Implemented east_asian_line_breaks extension.

Text.Pandoc.Options: Added `Ext_east_asian_line_breaks` constructor to `Extension` (API change). This extension is like `ignore_line_breaks`, but smarter -- it only ignores line breaks between two East Asian wide characters. This makes it better suited for writing with a mix of East Asian and non-East Asian scripts. Closes #2586.
2015-12-12 17:28:52 -08:00 · 2015-12-12 17:28:52 -08:00 · 44120ea716
commit 44120ea716
parent 60d383e27e
3 changed files with 26 additions and 2 deletions
--- a/10
+++ b/10
@ -3224,7 +3224,15 @@ treated as spaces or as hard line breaks.  This option is intended for
 use with East Asian languages where spaces are not used between words,
 but text is divided into lines for readability.

-#### Extension: `emoji` ####
+#### Extension: `east_asian_line_breaks` ####
+
+Causes newlines within a paragraph to be ignored, rather than
+being treated as spaces or as hard line breaks, when they occur
+between two East Asian wide characters.  This is a better choice
+than `ignore_line_breaks` for texts that include a mix of East
+Asian wide characters and other characters.
+
+##### Extension: `emoji` ####

 Parses textual emojis like `:smile:` as Unicode emoticons.
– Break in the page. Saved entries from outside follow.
Definition rmap {A B} (f : A -> B) (r : result A) : result B :=
  match r with Ok a => Ok (f a) | Err e => Err e end.

(** Rewrap the error of a failed call, as [fmt.Errorf("...: %w", err)] does. *)
Definition rwrap {A} (f : string) (args : list string) (r : result A) : result A :=
  match r with Ok a => Ok a | Err e => Err (Wrapf f args e) end.

Definition is_ok {A} (r : result A) : bool :=
  match r with Ok _ => true | Err _ => false end.

Definition to_option {A} (r : result A) : option A :=
  match r with Ok a => Some a | Err _ => None end.

Declare Scope go_scope.
Delimit Scope go_scope with go.
Notation "x '<-?' c ;; k" := (rbind (fun x => k) c)
  (at level 100, c at next level, right associativity) : go_scope.
Lemma rbind_Ok {A B} (f : A -> result B) r b : rbind f r = Ok b -> exists a, r = Ok a /\ f a = Ok b.
Proof. destruct r; [eauto|done]. Qed.

(** Go's [for _, x := range xs { ...; return err }]: a loop whose body may
    leave the function with an error. *)
Fixpoint for_each {A S} (body : S -> A -> result S) (xs : list A) (s : S) : result S :=
  match xs with
  | [] => Ok s
  | x :: xs' => rbind (for_each body xs') (body s x)
  end.

(** ** Go maps: iteration order

    The language leaves the order of [range] over a map unspecified.  Code
    that ranges over a map takes the order as a parameter: any enumeration of
    the entries, each once. *)
Class GoMapOrder := {
  range_map : forall {K : Type} `{Countable K} {V : Type}, gmap K V -> list (K * V);
  range_map_perm : forall {K : Type} `{Countable K} {V : Type} (m : gmap K V),
    range_map m ≡ₚ map_to_list m
}.

Lemma elem_of_range_map `{GoMapOrder} `{Countable K} {V} (m : gmap K V) k v :
  (k, v) ∈ range_map m <-> m !! k = Some v.
Proof. rewrite (range_map_perm m). apply elem_of_map_to_list. Qed.

(** One order the runtime may choose; used where a theorem is evaluated. *)
#[export] Program Instance canonical_order : GoMapOrder | 100 :=
  {| range_map K _ _ V m := map_to_list m |}.
Next Obligation. done. Qed.

(** ** [sort.Slice]

    [sort.Slice] promises a sorted permutation and no stability: the
    specification leaves the order of elements that compare equal open. *)
Definition sorted_by {A} (less : A -> A -> bool) (l : list A) : Prop :=
  StronglySorted (fun x y => less y x = false) l.

Class StrictWeakOrder {A} (less : A -> A -> bool) : Prop := {
  swo_irrefl : forall x, less x x = false;
  swo_trans : forall x y z, less x y = true -> less y z = true -> less x z = true;
  swo_incomp : forall x y z,
    less x y = false -> less y z = false -> less x z = false
}.

Class GoSort := {
  sort_slice : forall {A : Type}, (A -> A -> bool) -> list A -> list A;
  sort_slice_perm : forall {A : Type} (less : A -> A -> bool) l,
    sort_slice less l ≡ₚ l;
  sort_slice_sorted : forall {A : Type} (less : A -> A -> bool) l,
    StrictWeakOrder less -> sorted_by less (sort_slice less l)
}.

(** Insertion sort, which [sort.Slice] runs on short slices. *)
Section insertion_sort.
  Context {A : Type} (less : A -> A -> bool).

Fixpoint insert_by (x : A) (l : list A) : list A :=
  match l with
  | [] => [x]
  | y :: l' => if less y x then y :: insert_by x l' else x :: y :: l'
  end.

Fixpoint insertion_sort (l : list A) : list A :=
  match l with
  | [] => []
  | x :: l' => insert_by x (insertion_sort l')
  end.

Lemma insert_by_perm x l : insert_by x l ≡ₚ x :: l.
Proof.
  induction l as [|y l IH]; simpl; [done|].
  destruct (less y x); [|done]. rewrite IH. constructor.
Qed.

Lemma insertion_sort_perm l : insertion_sort l ≡ₚ l.
Proof. induction l as [|x l IH]; simpl; [done|]. by rewrite insert_by_perm, IH. Qed.

Lemma insert_by_sorted `{!StrictWeakOrder less} x l :
  sorted_by less l -> sorted_by less (insert_by x l).
Proof.
  unfold sorted_by.
  induction l as [|y l IH]; simpl; intros Hs.
  { repeat constructor. }
  apply StronglySorted_cons in Hs as [Hy Hs].
  destruct (less y x) eqn:E; apply StronglySorted_cons; split.
  - rewrite insert_by_perm. constructor; [|done].
    destruct (less x y) eqn:E2; [|done].
    by rewrite <-(swo_irrefl (less:=less) y), (swo_trans (less:=less) y x y).
  - auto.
  - constructor; [done|].
    eapply Forall_impl; [exact Hy|]. intros z Hz. simpl.
    exact (swo_incomp (less:=less) z y x Hz E).
  - by apply StronglySorted_cons.
Qed.

Lemma insertion_sort_sorted `{!StrictWeakOrder less} l :
  sorted_by less (insertion_sort l).
Proof. induction l; simpl; [constructor|]. by apply insert_by_sorted. Qed.
End insertion_sort.

#[export] Program Instance insertion_go_sort : GoSort | 100 :=
  {| sort_slice A less l := insertion_sort less l |}.
Next Obligation. intros. apply insertion_sort_perm. Qed.
Next Obligation. intros. by apply insertion_sort_sorted. Qed.

(** An invariant of a loop. *)
Lemma fold_left_inv {A B} (I : A -> Prop) (f : A -> B -> A) l a :
  (forall a x, x ∈ l -> I a -> I (f a x)) -> I a -> I (fold_left f l a).
Proof.
  revert a. induction l as [|x l IH]; intros a Hf Ha; simpl; [done|].
  apply IH; [|apply Hf; [left|done]]. intros. apply Hf; [by right|done].
Qed.

(** Inserting the entries of a list, one after the other. *)
Lemma fold_insert_lookup `{Countable K} {V A} (f : A -> K) (g : A -> V) l (m : gmap K V) :
  NoDup (f <$> l) ->
  (forall a, a ∈ l -> fold_left (fun m a => <[f a := g a]> m) l m !! f a = Some (g a)) /\
  (forall k, k ∉ f <$> l -> fold_left (fun m a => <[f a := g a]> m) l m !! k = m !! k).
Proof.
  revert m. induction l as [|x l IH]; intros m Hnd.
  { split; [|done]. intros a Ha. by apply not_elem_of_nil in Ha. }
  rewrite fmap_cons in Hnd. apply NoDup_cons in Hnd as [Hx Hnd]. cbn [fold_left].
  destruct (IH (<[f x := g x]> m) Hnd) as [IH1 IH2]. split.
  - intros a [->|Ha]%elem_of_cons; [|by apply IH1]. by rewrite IH2, lookup_insert_eq.
  - intros k Hk. rewrite fmap_cons, not_elem_of_cons in Hk. destruct Hk as [Hne Hk].
    rewrite IH2 by done. by rewrite lookup_insert_ne.
Qed.

(** ** Lists *)
Lemma last_cons_default {A} (x d : A) l : List.last (x :: l) d = List.last l x.
Proof.
  revert x d. induction l as [|y l IH]; intros x d; [done|].
  change (List.last (x :: y :: l) d) with (List.last (y :: l) d). by rewrite !IH.
Qed.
--- a/src/Text/Pandoc/Options.hs
+++ b/src/Text/Pandoc/Options.hs
@ -106,6 +106,8 @@ data Extension =
    | Ext_subscript           -- ^ Subscript using ~this~ syntax
    | Ext_hard_line_breaks    -- ^ All newlines become hard line breaks
    | Ext_ignore_line_breaks  -- ^ Newlines in paragraphs are ignored
+    | Ext_east_asian_line_breaks  -- ^ Newlines in paragraphs are ignored between
+                              -- East Asian wide characters
    | Ext_literate_haskell    -- ^ Enable literate Haskell conventions
    | Ext_abbreviations       -- ^ PHP markdown extra abbreviation definitions
    | Ext_emoji               -- ^ Support emoji like :smile:
--- a/src/Text/Pandoc/Readers/Markdown.hs
+++ b/src/Text/Pandoc/Readers/Markdown.hs
@ -40,6 +40,7 @@ import Data.Char ( isSpace, isAlphaNum, toLower )
 import Data.Maybe
 import Text.Pandoc.Definition
 import Text.Pandoc.Emoji (emojis)
+import Text.Pandoc.Generic (bottomUp)
 import qualified Data.Text as T
 import Data.Text (Text)
 import qualified Data.Yaml as Yaml
@ -51,6 +52,7 @@ import qualified Data.Vector as V
 import Text.Pandoc.Builder (Inlines, Blocks, trimInlines)
 import Text.Pandoc.Options
 import Text.Pandoc.Shared
+import Text.Pandoc.Pretty (charWidth)
 import Text.Pandoc.XML (fromEntities)
 import Text.Pandoc.Parsing hiding (tableWith)
 import Text.Pandoc.Readers.LaTeX ( rawLaTeXInline, rawLaTeXBlock )
@ -356,7 +358,19 @@ parseMarkdown = do
  st <- getState
  let meta = runF (stateMeta' st) st
  let Pandoc _ bs = B.doc $ runF blocks st
-  return $ Pandoc meta bs
+  eastAsianLineBreaks <- option False $
+                    True <$ guardEnabled Ext_east_asian_line_breaks
+  return $ (if eastAsianLineBreaks
+               then bottomUp softBreakFilter
+               else id) $ Pandoc meta bs
+
+softBreakFilter :: [Inline] -> [Inline]
+softBreakFilter (x:SoftBreak:y:zs) =
+  case (stringify x, stringify y) of
+        (xs@(_:_), (c:_))
+          | charWidth (last xs) == 2 && charWidth c == 2 -> x:y:zs
+        _ -> x:SoftBreak:y:zs
+softBreakFilter xs = xs

 referenceKey :: MarkdownParser (F Blocks)
 referenceKey = try $ do